→ PROBLEM DETAILS: Copy nothing but the lines below running from the line containing "is the binary64" through the line containing "Definition EmeraldRapidsModel : string", both end lines included.

→ DATA PROVIDED:
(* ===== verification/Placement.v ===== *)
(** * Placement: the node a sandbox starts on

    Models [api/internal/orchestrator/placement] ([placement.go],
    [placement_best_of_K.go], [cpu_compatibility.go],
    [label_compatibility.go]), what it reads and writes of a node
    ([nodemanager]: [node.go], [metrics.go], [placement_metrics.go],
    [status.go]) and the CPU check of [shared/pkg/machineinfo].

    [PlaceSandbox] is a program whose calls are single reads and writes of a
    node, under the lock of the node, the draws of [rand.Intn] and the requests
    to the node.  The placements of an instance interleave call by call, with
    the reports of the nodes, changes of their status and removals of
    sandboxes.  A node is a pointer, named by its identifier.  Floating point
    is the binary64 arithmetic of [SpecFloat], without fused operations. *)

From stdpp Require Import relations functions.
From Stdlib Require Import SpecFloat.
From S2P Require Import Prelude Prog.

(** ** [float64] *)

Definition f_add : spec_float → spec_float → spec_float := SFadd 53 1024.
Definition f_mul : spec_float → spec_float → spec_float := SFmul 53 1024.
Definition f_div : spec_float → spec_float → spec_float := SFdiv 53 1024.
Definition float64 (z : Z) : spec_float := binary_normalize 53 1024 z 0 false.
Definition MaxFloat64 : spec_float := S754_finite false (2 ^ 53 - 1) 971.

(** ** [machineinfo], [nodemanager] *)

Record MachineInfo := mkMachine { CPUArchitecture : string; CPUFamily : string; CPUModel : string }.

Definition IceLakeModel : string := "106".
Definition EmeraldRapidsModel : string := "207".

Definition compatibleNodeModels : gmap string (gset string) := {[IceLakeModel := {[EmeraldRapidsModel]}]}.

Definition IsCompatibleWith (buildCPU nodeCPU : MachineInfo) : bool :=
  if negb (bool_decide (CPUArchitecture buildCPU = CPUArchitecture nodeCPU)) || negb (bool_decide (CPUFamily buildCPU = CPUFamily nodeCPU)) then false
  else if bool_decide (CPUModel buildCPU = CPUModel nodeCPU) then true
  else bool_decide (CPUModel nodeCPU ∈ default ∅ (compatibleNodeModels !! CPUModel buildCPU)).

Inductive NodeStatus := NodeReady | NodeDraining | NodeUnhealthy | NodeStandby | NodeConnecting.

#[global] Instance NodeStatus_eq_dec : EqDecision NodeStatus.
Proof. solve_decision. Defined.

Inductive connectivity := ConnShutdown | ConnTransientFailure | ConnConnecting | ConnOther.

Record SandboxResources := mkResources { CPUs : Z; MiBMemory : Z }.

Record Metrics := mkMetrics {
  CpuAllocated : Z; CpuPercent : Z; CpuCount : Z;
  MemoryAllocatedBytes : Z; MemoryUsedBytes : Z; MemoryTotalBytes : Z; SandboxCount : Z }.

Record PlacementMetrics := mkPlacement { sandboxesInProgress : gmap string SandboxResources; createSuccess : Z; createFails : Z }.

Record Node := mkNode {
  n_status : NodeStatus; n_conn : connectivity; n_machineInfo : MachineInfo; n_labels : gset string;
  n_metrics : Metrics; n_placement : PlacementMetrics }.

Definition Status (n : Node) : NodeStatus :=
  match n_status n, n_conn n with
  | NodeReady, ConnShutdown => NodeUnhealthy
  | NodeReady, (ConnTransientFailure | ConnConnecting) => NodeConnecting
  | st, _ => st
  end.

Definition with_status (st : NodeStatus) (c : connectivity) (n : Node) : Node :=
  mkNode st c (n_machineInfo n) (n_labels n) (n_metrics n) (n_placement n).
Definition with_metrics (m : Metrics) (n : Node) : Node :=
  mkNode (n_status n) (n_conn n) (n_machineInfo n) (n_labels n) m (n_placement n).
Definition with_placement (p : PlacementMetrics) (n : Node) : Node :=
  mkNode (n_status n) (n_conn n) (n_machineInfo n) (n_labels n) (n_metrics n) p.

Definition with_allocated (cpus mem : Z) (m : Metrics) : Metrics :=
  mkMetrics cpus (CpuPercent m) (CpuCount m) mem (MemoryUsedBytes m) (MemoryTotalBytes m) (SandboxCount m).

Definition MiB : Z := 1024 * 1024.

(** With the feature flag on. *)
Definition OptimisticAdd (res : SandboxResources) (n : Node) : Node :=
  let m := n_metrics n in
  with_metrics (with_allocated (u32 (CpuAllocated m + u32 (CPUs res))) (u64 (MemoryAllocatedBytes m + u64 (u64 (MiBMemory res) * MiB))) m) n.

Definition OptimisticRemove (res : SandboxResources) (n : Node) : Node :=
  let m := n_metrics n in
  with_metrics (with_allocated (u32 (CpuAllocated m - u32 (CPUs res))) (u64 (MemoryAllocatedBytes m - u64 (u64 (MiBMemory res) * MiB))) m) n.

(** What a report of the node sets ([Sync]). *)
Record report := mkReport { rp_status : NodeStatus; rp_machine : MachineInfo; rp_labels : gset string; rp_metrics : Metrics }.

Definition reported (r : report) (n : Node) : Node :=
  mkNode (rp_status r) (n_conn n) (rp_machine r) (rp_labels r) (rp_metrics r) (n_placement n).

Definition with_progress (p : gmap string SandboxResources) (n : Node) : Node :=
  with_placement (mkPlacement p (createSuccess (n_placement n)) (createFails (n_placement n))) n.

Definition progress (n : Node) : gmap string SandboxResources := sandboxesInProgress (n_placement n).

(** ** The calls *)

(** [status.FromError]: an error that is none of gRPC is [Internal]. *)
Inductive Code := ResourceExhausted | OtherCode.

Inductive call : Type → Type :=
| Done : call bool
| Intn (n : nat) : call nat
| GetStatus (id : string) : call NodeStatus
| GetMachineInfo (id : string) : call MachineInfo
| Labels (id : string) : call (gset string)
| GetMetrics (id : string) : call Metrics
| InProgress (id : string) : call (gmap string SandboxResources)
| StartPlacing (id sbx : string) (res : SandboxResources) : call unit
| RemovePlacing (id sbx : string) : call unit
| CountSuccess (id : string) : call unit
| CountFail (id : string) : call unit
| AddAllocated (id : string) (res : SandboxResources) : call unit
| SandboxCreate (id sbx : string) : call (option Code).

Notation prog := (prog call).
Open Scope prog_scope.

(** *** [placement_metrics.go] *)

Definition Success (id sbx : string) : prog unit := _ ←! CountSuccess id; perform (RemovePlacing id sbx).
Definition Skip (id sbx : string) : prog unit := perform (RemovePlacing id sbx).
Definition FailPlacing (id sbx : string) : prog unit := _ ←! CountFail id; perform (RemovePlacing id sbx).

→ SOLVED PROBLEM:
    is the binary64 arithmetic of [SpecFloat], without fused operations. *)

From stdpp Require Import relations functions.
From Stdlib Require Import SpecFloat.
From S2P Require Import Prelude Prog.

(** ** [float64] *)

Definition f_add : spec_float → spec_float → spec_float := SFadd 53 1024.
Definition f_mul : spec_float → spec_float → spec_float := SFmul 53 1024.
Definition f_div : spec_float → spec_float → spec_float := SFdiv 53 1024.
Definition float64 (z : Z) : spec_float := binary_normalize 53 1024 z 0 false.
Definition MaxFloat64 : spec_float := S754_finite false (2 ^ 53 - 1) 971.

(** ** [machineinfo], [nodemanager] *)

Record MachineInfo := mkMachine { CPUArchitecture : string; CPUFamily : string; CPUModel : string }.

Definition IceLakeModel : string := "106".
Definition EmeraldRapidsModel : string := "207".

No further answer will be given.